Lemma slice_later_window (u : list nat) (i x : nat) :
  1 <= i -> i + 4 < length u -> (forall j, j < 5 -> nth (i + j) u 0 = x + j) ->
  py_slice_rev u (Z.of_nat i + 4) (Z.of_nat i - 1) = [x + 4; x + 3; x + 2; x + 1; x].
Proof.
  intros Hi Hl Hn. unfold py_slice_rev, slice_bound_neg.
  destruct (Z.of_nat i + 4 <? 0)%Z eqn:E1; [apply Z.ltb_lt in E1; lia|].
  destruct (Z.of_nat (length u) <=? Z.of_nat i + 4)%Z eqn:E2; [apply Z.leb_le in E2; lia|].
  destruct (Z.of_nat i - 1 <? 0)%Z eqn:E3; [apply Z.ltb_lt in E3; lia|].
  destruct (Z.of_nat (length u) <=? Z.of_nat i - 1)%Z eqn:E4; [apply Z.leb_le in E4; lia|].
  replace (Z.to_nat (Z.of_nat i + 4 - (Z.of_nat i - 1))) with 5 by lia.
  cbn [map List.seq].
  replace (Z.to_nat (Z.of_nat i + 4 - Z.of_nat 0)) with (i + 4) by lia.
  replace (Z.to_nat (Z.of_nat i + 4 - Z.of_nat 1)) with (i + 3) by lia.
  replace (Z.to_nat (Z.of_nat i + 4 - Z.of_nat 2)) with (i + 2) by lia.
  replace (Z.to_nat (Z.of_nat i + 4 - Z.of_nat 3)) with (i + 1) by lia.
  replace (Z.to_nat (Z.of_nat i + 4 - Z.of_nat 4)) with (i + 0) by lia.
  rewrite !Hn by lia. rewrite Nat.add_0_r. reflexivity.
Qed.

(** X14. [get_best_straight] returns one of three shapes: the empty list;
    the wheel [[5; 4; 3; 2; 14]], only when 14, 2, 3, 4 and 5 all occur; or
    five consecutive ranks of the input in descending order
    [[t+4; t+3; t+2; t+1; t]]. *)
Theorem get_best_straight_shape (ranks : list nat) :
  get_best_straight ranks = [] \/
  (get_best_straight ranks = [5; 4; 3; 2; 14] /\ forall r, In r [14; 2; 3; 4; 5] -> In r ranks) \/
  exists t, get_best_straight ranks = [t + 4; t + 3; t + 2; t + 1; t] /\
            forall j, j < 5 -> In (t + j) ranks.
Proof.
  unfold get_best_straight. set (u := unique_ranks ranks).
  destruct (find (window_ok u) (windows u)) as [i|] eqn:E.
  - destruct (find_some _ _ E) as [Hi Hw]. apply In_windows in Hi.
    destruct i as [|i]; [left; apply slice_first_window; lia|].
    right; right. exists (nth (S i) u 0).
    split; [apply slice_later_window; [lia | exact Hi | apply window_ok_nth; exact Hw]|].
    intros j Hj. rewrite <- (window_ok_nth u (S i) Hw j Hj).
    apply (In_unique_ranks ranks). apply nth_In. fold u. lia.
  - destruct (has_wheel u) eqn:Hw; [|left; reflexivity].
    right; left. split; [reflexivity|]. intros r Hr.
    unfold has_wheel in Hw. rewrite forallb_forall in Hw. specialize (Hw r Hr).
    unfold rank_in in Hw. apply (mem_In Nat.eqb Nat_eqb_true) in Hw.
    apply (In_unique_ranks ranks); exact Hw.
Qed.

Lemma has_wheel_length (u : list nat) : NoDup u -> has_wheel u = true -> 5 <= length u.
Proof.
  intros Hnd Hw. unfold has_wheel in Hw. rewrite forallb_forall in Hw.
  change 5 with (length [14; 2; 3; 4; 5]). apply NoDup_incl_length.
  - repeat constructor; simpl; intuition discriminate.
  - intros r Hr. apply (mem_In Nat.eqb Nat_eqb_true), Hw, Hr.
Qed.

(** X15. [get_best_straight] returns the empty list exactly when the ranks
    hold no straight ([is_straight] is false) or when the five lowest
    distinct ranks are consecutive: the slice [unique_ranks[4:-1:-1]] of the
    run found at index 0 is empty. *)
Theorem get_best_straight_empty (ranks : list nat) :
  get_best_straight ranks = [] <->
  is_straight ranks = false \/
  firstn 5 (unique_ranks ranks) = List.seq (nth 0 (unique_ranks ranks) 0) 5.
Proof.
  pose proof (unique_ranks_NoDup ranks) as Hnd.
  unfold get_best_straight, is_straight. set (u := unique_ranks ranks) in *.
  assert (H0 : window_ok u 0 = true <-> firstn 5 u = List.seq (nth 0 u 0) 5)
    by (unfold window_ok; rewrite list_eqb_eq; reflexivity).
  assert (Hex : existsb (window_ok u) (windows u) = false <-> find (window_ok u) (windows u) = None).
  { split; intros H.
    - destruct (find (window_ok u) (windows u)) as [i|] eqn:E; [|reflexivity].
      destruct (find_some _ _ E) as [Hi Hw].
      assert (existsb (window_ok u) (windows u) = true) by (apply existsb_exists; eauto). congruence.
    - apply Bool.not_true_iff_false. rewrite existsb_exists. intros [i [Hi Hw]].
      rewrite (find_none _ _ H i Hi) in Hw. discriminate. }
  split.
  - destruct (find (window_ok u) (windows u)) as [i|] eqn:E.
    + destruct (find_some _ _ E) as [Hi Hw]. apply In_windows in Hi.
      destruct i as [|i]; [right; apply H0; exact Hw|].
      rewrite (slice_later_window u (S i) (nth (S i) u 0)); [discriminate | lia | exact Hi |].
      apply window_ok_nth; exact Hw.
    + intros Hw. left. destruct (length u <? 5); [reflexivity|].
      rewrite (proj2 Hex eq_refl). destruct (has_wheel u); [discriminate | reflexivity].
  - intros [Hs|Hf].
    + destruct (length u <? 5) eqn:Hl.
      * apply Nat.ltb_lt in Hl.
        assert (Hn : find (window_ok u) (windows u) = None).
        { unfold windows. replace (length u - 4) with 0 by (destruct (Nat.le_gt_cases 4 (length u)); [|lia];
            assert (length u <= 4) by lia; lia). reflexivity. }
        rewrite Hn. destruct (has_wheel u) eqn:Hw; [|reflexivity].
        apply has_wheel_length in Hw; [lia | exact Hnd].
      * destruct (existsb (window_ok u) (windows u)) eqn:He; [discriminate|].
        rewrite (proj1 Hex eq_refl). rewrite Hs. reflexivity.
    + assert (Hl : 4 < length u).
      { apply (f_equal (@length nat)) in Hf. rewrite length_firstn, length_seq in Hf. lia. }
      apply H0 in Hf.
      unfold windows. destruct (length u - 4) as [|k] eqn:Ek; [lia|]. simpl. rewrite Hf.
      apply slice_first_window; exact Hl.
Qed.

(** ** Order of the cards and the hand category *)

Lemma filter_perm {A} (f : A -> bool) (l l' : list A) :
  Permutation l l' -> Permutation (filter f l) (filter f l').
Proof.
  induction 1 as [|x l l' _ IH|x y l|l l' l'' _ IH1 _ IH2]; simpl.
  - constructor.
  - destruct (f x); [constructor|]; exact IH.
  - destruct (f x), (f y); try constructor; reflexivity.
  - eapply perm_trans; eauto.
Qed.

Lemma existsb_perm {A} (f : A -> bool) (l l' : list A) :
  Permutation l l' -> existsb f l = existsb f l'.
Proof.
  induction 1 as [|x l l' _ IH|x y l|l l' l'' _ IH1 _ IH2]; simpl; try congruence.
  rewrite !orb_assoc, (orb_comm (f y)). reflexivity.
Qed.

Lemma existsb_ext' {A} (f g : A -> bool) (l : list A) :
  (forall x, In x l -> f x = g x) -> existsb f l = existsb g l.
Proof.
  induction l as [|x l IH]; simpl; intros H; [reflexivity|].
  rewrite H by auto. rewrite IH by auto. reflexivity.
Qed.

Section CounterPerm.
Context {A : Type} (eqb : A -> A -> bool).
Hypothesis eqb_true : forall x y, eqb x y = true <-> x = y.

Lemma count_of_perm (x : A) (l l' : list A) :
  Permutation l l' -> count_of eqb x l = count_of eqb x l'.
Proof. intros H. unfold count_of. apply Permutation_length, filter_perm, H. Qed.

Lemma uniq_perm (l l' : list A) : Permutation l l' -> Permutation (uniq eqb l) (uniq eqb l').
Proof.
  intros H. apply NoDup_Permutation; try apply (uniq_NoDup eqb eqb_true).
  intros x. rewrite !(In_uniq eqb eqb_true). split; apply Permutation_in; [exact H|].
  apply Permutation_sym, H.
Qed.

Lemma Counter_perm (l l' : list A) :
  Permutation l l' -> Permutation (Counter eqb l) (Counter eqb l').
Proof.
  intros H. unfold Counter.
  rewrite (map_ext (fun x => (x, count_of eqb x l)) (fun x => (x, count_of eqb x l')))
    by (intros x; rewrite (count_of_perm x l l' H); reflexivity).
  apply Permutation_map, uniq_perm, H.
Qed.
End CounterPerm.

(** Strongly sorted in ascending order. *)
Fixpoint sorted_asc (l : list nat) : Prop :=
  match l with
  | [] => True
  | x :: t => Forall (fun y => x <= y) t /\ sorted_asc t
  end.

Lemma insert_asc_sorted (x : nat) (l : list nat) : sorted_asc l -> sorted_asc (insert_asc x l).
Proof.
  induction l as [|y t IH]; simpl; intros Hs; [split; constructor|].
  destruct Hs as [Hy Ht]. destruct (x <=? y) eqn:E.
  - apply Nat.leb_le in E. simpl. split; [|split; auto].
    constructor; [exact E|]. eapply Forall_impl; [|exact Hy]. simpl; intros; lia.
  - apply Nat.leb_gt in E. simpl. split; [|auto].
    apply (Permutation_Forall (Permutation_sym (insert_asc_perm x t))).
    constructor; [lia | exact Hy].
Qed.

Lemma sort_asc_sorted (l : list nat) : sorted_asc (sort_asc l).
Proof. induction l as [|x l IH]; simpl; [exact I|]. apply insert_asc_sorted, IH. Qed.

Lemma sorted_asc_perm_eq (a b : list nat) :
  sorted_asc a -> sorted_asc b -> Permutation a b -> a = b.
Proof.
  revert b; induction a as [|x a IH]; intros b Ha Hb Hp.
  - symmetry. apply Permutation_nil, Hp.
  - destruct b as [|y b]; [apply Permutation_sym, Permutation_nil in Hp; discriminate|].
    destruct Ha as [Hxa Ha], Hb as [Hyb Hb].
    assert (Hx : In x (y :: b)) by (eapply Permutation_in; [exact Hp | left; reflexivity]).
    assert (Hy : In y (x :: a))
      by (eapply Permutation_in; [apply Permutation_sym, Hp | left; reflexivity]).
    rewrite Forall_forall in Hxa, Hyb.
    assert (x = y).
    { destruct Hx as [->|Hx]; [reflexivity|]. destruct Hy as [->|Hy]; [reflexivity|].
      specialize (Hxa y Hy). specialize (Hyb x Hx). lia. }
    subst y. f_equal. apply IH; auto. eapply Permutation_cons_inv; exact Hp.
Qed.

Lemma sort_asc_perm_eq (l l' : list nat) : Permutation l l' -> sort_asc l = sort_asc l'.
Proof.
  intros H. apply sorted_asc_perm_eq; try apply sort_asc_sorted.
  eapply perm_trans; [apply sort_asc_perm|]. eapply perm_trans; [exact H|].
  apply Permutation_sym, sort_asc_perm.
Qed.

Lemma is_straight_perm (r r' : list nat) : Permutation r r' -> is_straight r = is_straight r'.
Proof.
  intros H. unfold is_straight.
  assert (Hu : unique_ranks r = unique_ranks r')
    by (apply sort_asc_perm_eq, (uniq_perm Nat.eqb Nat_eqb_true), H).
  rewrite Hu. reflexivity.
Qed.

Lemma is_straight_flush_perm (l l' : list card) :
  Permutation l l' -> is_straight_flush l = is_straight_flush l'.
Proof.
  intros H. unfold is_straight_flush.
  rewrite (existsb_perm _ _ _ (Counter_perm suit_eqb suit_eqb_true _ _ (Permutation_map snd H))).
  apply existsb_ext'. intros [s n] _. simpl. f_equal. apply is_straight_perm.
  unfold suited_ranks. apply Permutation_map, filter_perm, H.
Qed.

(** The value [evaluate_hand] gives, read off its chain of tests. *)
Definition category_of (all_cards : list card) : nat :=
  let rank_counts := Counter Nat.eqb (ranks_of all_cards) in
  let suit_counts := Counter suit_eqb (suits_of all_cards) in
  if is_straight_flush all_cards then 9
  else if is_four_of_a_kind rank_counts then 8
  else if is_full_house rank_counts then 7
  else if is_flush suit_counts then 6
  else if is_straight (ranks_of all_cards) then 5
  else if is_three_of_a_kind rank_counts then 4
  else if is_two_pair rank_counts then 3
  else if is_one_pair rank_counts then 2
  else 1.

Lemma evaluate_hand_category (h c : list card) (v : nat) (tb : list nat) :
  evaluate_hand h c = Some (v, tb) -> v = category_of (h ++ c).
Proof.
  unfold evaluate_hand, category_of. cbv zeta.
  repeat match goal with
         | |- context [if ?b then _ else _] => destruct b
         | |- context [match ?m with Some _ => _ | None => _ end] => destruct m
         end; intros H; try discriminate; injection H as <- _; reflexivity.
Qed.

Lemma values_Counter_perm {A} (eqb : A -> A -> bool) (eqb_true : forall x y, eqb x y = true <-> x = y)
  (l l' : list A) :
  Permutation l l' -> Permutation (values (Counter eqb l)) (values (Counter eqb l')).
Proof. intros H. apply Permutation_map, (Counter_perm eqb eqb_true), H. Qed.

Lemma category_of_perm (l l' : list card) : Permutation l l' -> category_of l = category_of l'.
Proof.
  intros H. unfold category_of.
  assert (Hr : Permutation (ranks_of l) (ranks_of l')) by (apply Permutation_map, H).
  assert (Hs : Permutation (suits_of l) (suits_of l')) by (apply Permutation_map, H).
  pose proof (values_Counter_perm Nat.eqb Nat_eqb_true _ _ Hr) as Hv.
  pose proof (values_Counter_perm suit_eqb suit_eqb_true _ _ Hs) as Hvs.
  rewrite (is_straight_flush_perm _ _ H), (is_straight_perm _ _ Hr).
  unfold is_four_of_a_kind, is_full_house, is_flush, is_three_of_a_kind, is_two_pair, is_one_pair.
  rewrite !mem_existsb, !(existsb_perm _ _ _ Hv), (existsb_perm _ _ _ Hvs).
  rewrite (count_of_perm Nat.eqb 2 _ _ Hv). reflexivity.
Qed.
* * *
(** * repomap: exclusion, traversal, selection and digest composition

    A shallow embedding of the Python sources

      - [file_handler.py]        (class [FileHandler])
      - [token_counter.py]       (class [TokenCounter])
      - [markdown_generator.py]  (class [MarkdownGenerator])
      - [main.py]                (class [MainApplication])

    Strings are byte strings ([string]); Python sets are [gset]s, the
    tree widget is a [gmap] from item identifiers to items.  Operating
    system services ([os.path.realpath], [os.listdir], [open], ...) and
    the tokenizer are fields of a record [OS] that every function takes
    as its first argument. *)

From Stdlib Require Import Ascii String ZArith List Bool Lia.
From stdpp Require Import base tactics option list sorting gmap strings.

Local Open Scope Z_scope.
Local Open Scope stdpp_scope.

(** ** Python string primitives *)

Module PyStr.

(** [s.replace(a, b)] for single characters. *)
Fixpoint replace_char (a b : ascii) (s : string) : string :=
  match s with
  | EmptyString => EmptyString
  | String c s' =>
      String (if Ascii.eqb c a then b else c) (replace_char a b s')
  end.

▸ Exercise prompt
Every line in the records above that contains the word "eapply" should be copied out.

▸ Exercise result
  - eapply perm_trans; eauto.
    constructor; [exact E|]. eapply Forall_impl; [|exact Hy]. simpl; intros; lia.
    assert (Hx : In x (y :: b)) by (eapply Permutation_in; [exact Hp | left; reflexivity]).
      by (eapply Permutation_in; [apply Permutation_sym, Hp | left; reflexivity]).
    subst y. f_equal. apply IH; auto. eapply Permutation_cons_inv; exact Hp.
  eapply perm_trans; [apply sort_asc_perm|]. eapply perm_trans; [exact H|].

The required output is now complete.